_EXERCISE AIM_: Beneath this line are the data; copy exactly the part of them that opens with the line containing "false) ;; kds_set_page_dirty)." and closes with the line containing "Definition page_bytes : M", and only that part.

[Saved data entries]
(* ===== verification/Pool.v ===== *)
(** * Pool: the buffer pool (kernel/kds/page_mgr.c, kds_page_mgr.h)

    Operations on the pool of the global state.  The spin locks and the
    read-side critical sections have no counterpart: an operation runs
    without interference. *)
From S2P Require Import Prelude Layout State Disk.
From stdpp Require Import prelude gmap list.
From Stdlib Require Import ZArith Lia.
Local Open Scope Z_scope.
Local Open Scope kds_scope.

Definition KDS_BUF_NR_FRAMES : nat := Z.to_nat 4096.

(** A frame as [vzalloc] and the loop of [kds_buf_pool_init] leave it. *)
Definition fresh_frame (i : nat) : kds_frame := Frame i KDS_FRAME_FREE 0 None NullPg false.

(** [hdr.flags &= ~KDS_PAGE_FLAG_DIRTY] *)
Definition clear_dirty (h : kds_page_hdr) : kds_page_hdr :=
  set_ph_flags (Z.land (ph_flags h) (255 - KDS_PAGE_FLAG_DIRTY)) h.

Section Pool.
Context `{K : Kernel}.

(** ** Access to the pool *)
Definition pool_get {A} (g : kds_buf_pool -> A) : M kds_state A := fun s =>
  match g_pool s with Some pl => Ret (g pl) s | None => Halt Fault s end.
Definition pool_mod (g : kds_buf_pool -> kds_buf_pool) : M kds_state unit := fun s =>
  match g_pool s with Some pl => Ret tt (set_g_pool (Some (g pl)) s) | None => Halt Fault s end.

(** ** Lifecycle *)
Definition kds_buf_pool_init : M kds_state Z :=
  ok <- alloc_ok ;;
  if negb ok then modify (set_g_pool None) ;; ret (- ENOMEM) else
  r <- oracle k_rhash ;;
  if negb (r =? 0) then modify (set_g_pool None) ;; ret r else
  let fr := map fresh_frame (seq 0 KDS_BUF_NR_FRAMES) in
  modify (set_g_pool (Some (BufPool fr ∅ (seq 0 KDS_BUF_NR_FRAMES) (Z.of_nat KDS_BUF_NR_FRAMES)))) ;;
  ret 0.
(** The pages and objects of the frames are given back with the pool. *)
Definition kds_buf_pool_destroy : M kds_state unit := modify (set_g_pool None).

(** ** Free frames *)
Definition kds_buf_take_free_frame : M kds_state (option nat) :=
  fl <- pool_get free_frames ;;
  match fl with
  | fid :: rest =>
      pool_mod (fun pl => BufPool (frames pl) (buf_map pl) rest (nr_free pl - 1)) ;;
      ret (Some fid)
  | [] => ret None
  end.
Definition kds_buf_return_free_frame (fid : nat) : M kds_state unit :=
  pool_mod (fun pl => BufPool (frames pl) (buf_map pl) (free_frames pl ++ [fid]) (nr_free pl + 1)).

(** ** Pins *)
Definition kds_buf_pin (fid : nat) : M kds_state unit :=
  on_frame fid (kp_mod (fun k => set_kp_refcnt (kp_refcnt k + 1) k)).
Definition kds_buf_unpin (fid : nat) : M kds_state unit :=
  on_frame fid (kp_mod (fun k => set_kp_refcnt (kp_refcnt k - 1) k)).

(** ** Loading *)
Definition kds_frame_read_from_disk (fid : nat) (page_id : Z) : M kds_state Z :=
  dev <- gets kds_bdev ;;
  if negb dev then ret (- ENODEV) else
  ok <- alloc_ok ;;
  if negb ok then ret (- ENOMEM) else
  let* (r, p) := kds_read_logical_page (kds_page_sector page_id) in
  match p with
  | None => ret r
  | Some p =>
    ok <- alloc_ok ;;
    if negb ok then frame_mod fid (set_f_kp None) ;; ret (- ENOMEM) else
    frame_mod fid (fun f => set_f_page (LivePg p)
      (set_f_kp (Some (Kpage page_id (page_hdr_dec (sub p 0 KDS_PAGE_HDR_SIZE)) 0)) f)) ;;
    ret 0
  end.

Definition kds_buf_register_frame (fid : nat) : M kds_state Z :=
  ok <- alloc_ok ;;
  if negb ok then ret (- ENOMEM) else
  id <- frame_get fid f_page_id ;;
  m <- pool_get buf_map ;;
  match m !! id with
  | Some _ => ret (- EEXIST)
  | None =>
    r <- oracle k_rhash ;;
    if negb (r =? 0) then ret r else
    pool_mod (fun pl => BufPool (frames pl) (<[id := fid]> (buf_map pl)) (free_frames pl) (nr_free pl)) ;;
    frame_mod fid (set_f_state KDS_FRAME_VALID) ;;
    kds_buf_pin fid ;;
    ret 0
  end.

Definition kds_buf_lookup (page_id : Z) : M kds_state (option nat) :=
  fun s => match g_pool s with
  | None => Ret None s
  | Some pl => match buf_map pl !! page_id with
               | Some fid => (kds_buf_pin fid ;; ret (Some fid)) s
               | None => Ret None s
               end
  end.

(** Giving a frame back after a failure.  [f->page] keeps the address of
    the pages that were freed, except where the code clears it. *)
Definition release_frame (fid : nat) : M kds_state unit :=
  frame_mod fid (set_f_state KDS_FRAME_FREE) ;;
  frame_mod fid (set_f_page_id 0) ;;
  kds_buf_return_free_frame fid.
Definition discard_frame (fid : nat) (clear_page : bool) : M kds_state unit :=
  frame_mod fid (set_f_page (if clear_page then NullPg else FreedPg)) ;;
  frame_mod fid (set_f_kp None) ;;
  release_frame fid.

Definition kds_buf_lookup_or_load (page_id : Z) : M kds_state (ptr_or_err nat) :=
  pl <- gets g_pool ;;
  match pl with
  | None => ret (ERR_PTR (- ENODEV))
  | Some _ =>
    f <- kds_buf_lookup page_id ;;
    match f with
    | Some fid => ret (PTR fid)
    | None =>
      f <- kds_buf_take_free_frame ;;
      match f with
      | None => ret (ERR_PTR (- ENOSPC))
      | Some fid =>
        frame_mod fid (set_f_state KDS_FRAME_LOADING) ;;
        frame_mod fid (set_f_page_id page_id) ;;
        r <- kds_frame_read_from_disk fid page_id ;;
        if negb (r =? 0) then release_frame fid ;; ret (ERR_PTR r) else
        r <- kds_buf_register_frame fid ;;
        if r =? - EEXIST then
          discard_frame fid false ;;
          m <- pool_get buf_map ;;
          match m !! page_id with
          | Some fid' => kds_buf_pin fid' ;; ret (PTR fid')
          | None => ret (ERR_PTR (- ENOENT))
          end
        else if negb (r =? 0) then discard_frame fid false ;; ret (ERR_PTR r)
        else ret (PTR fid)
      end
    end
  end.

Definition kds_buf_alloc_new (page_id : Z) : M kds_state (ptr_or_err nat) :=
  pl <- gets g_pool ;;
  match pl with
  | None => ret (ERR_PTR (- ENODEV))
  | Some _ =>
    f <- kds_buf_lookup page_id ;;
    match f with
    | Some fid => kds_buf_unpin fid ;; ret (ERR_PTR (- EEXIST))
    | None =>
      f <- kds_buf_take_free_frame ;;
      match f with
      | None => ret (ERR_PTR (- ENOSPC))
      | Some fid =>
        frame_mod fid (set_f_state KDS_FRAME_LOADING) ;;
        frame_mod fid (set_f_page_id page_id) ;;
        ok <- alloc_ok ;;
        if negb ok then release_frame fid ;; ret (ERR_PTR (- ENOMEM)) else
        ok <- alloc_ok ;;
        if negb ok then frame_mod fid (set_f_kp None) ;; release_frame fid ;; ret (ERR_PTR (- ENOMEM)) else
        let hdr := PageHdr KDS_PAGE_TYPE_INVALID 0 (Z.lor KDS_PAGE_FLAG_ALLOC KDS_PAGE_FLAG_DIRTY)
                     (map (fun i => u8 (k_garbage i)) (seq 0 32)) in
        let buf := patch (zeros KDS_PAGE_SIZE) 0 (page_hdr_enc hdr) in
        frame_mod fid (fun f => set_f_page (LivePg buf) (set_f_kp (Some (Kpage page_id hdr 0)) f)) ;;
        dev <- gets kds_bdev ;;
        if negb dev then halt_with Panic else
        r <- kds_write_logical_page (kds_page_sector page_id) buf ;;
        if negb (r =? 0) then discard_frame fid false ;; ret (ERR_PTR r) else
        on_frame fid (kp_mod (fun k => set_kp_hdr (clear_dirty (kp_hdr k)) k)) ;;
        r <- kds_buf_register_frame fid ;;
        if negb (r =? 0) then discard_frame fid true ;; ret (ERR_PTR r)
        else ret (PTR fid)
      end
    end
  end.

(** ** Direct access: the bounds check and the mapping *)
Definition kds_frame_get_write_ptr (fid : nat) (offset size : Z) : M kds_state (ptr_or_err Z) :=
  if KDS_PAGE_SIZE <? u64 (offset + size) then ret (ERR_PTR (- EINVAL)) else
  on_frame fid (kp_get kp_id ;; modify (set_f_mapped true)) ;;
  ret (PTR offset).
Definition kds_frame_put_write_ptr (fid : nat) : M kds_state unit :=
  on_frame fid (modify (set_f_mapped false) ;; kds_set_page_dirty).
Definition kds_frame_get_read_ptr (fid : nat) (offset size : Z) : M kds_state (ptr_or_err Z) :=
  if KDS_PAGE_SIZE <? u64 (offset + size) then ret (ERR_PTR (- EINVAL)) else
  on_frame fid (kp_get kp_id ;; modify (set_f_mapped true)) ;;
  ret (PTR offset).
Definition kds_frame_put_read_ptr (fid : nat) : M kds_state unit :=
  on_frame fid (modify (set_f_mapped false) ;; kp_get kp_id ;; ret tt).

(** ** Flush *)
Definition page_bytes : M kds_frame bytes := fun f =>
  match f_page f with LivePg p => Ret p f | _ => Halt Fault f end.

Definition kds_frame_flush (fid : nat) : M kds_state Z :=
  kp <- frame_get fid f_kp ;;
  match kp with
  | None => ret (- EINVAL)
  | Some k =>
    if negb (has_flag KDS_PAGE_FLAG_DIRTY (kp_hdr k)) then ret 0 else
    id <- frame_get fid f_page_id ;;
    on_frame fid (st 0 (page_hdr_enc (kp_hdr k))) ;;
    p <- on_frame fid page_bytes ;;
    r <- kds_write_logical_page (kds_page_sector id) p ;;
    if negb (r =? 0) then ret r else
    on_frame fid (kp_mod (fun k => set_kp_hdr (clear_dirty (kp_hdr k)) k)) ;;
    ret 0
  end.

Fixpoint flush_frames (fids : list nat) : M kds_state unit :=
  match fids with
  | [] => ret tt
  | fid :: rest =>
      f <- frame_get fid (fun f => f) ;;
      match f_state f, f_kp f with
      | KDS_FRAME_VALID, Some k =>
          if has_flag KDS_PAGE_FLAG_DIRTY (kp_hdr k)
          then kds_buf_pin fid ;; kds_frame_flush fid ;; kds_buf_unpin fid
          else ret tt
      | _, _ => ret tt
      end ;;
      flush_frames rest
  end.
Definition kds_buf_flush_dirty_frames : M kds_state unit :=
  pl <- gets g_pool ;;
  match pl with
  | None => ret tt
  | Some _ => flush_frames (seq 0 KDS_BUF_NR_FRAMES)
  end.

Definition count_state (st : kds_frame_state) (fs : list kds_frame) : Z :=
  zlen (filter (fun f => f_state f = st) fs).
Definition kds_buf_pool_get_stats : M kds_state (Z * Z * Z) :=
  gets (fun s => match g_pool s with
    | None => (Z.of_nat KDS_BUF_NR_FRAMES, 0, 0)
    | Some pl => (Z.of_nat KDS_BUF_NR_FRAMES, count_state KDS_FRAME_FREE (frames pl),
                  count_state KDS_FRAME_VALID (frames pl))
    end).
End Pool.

_RESULT FOR THIS TASK_:
  on_frame fid (modify (set_f_mapped false) ;; kds_set_page_dirty).
Definition kds_frame_get_read_ptr (fid : nat) (offset size : Z) : M kds_state (ptr_or_err Z) :=
  if KDS_PAGE_SIZE <? u64 (offset + size) then ret (ERR_PTR (- EINVAL)) else
  on_frame fid (kp_get kp_id ;; modify (set_f_mapped true)) ;;
  ret (PTR offset).
Definition kds_frame_put_read_ptr (fid : nat) : M kds_state unit :=
  on_frame fid (modify (set_f_mapped false) ;; kp_get kp_id ;; ret tt).

(** ** Flush *)
Definition page_bytes : M kds_frame bytes := fun f =>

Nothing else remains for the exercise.